(* ===== verification/GoStruct.v ===== *)
(** * Structs in JSON

    The decoding of a JSON object into a Go struct, the members [json.Marshal] writes
    for its fields, and files with one object per line. *)

From S2P Require Import Prelude GoStrings GoStrconv GoRegexp GoTime GoJson.
Local Open Scope string_scope.

(** Package crypto/sha256: the hexadecimal digest of a text. *)
Class Digest := { sha256_hex : string -> string }.

(** ** Decoding *)

(** [foldName] against an ASCII name: letters without their case; two runes outside
    ASCII fold to "s" and "k". *)
Definition fold_rune (r : Z) : Z :=
  (if in_range 65 90 r then r + 32 else if r =? 383 then 115 else if r =? 8490 then 107 else r)%Z.
Definition same_key (name key : string) : bool :=
  bool_decide ((fold_rune <$> runes key) = (fold_rune <$> runes name)).

(** The fields of a struct: their names and how a value sets them.  An error of the
    decoder is [None]. *)
Definition fields_of (R : Type) : Type := list (string * (json -> R -> option R)).

Section structs.
Context {R : Type}.

(** An exact name is preferred to one that differs in case. *)
Definition find_field (fs : fields_of R) (key : string) : option (json -> R -> option R) :=
  match List.find (fun f => String.eqb (fst f) key) fs with
  | Some f => Some (snd f)
  | None => snd <$> List.find (fun f => same_key (fst f) key) fs
  end.

(** Members are decoded in their order, a later one over an earlier one; [strict] is
    [DisallowUnknownFields]. *)
Fixpoint decode_members (strict : bool) (fs : fields_of R) (l : list (string * json)) (r : R) : option R :=
  match l with
  | [] => Some r
  | (k, v) :: l' =>
      key ← unquote k;
      r' ← (match find_field fs key with
            | Some set => set v r
            | None => if strict then None else Some r
            end);
      decode_members strict fs l' r'
  end.

(** A null leaves the struct as it is. *)
Definition decode_struct (strict : bool) (fs : fields_of R) (v : json) (r : R) : option R :=
  match v with
  | JNull => Some r
  | JObj l => decode_members strict fs l r
  | _ => None
  end.

Definition set_string (f : string -> R -> R) (v : json) (r : R) : option R :=
  match v with
  | JNull => Some r
  | JStr raw => s ← unquote raw; Some (f s r)
  | _ => None
  end.

Definition set_bool (f : bool -> R -> R) (v : json) (r : R) : option R :=
  match v with JNull => Some r | JBool b => Some (f b r) | _ => None end.

(** [strconv.ParseInt] of the literal, within the bounds of the field's type. *)
Definition set_int (lo hi : Z) (f : Z -> R -> R) (v : json) (r : R) : option R :=
  match v with
  | JNull => Some r
  | JNum lit => z ← atoi lit; if ((lo <=? z) && (z <=? hi))%Z then Some (f z r) else None
  | _ => None
  end.
Lemma stream_chunks accept prefix chunks st :
  fold_left (fun st chunk =>
      fold_left (stream_byte accept prefix) (String.list_ascii_of_string chunk) st) chunks st
  = fold_left (stream_byte accept prefix) (String.list_ascii_of_string (concat_all chunks)) st.
Proof.
  revert st; induction chunks as [|c chunks IH]; intros st; simpl; [done|].
  by rewrite IH, list_ascii_app, fold_left_app.
Qed.

(** Streaming a process's output whose receiver keeps up sends its lines, in
    order and each with the prefix, however the reads cut the text, as long as
    the text fits in the output limit. *)
Theorem stream_lines_exact prefix chunks :
  (len (concat_all chunks) <= maxCommandOutput)%Z ->
  streamLines (fun _ => true) prefix chunks
  = String.append prefix <$> lines (concat_all chunks).
Proof.
  intros Hlen. unfold streamLines. rewrite stream_chunks, stream_lines_from by (unfold len in *; simpl; lia).
  unfold lines. by destruct (split nl (concat_all chunks)).
Qed.

Fixpoint payload_total (prefix : string) (sent : list string) : Z :=
  match sent with
  | [] => 0
  | m :: sent' => (len m - len prefix) + payload_total prefix sent'
  end.

Definition stream_ok (prefix : string) (st : stream_state) : Prop :=
  match st with
  | Reading line emitted sent =>
      payload_total prefix sent = emitted /\ (emitted <= maxCommandOutput)%Z
  | Finished sent =>
      (payload_total prefix sent <= maxCommandOutput)%Z \/
      exists l, sent = (l ++ ["[output truncated]"])%list /\
        (payload_total prefix l <= maxCommandOutput)%Z
  end.

Lemma payload_snoc prefix l m :
  payload_total prefix (l ++ [m])%list = (payload_total prefix l + (len m - len prefix))%Z.
Proof. induction l as [|x l IH]; cbn [app payload_total]; lia. Qed.

Lemma stream_byte_ok accept prefix st b :
  stream_ok prefix st -> stream_ok prefix (stream_byte accept prefix st b).
Proof.
  destruct st as [line emitted sent|sent]; [|done]. intros [Ht Hm]. unfold stream_byte.
  destruct (Ascii.eqb b _); [|by case_match].
  destruct (Z.ltb_spec maxCommandOutput (emitted + len line)) as [Hlt|Hge].
  - unfold try_send. destruct (accept (length sent)); simpl;
      [right; exists sent|left]; rewrite ?Ht; auto.
  - unfold try_send. destruct (accept (length sent)); cbn [snd stream_ok]; [|left; lia].
    rewrite payload_snoc, len_app. lia.
Qed.

(** Whatever a process prints and whatever the receiver does, the lines
    streamed to it total at most a mebibyte, apart from one truncation notice. *)
Theorem stream_lines_bounded accept prefix chunks :
  let sent := streamLines accept prefix chunks in
  (payload_total prefix sent <= maxCommandOutput)%Z \/
  exists l, sent = (l ++ ["[output truncated]"])%list /\
    (payload_total prefix l <= maxCommandOutput)%Z.
Proof.
  cbv zeta. unfold streamLines. rewrite stream_chunks.
  assert (Hok : stream_ok prefix (fold_left (stream_byte accept prefix)
    (String.list_ascii_of_string (concat_all chunks)) (Reading "" 0 []))).
  { assert (H0 : stream_ok prefix (Reading "" 0 []))
      by (split; [done|pose proof maxCommandOutput_pos; lia]). revert H0.
    generalize (Reading "" 0 []). induction (String.list_ascii_of_string _) as [|b l IH]; [done|].
    intros st Hst. simpl. by apply IH, stream_byte_ok. }
  destruct (fold_left _ _ _) as [line emitted sent|sent]; simpl in *; [|done].
  destruct Hok as [Ht Hm]. left. destruct (_ && _) eqn:Hb; [|lia].
  unfold try_send. destruct (accept (length sent)); cbn [snd]; [|lia].
  rewrite payload_snoc, len_app. lia.
Qed.

(** ** Running *)

Section running.
Context `{Unicode}.

(** [Run] starts a process only for a command the validator accepts, with the
    arguments unchanged and the fixed environment, and never returns more than
    a mebibyte (and the truncation notice) of each output stream. *)
Theorem run_guarded ctx_deadline binary args :
  always
    (fun X (e : exec_call X) =>
       match e with
       | TimeNow => True
       | CmdRun _ b a env =>
           b = binary /\ a = args /\ Validate b a = Ok () /\
           env = restrictedEnvironment "/usr/sbin:/usr/bin:/sbin:/bin"
       end)
    (fun r => match fst r with
       | None => Validate binary args <> Ok ()
       | Some res => (len (Stdout res) <= maxCommandOutput + 19)%Z /\
                     (len (Stderr res) <= maxCommandOutput + 19)%Z
       end)
    (Run ctx_deadline binary args).
Proof.
  assert (Hcol : forall ws, (len (collect ws) <= maxCommandOutput + 19)%Z).
  { intros ws. unfold collect, buffer_String.
    pose proof (captured_output_length ws) as Hl.
    destruct (truncated _); rewrite ?len_app; change (len newline) with 1%Z;
      change (len "[output truncated]") with 18%Z; lia. }
  unfold Run. destruct (Validate binary args) as [[]|e] eqn:Hv; simpl; [|done].
  split; [done|]. intros now. split; [done|]. intros p.
  destruct (p_error p); [destruct (p_deadline_exceeded p)|]; simpl; auto.
Qed.
End running.

(** ** Witnesses *)

Lemma validate_sound_witness :
  @Validate unicode_ascii "systemctl" ["restart"; "nginx.service"] = Ok () /\
  In "systemctl" (Binary <$> allowlist).
Proof.
  split; [vm_compute; reflexivity|].
  exact (proj1 (@validate_sound unicode_ascii "systemctl" ["restart"; "nginx.service"]
    ltac:(vm_compute; reflexivity))).
Defined.

Lemma validate_no_control_witness :
  Forall no_control ["-s"; "-o"; "/dev/null"; "-w"; "%{http_code}"; "-H"; "Host: a.example"; "http://127.0.0.1/"].
Proof.
  exact (@validate_no_control unicode_ascii "curl" (curl_probe "a.example")
    ltac:(vm_compute; reflexivity)).
Defined.

Lemma openssl_inline_path_unchecked_witness :
  @Validate unicode_ascii "openssl" ["x509"; "-in=/etc/ssl/private/host.key"; "-noout"] = Ok ().
Proof.
  exact (@openssl_inline_path_unchecked unicode_ascii "/etc/ssl/private/host.key"
    ltac:(vm_compute; reflexivity) ltac:(vm_compute; discriminate)).
Defined.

What is required - Nothing but the lines from the top of the entries above through the line with "From S2P Require" should be set down, each exactly as written.

Exercise solution -
(* ===== verification/GoStruct.v ===== *)
(** * Structs in JSON

    The decoding of a JSON object into a Go struct, the members [json.Marshal] writes
    for its fields, and files with one object per line. *)

From S2P Require Import Prelude GoStrings GoStrconv GoRegexp GoTime GoJson.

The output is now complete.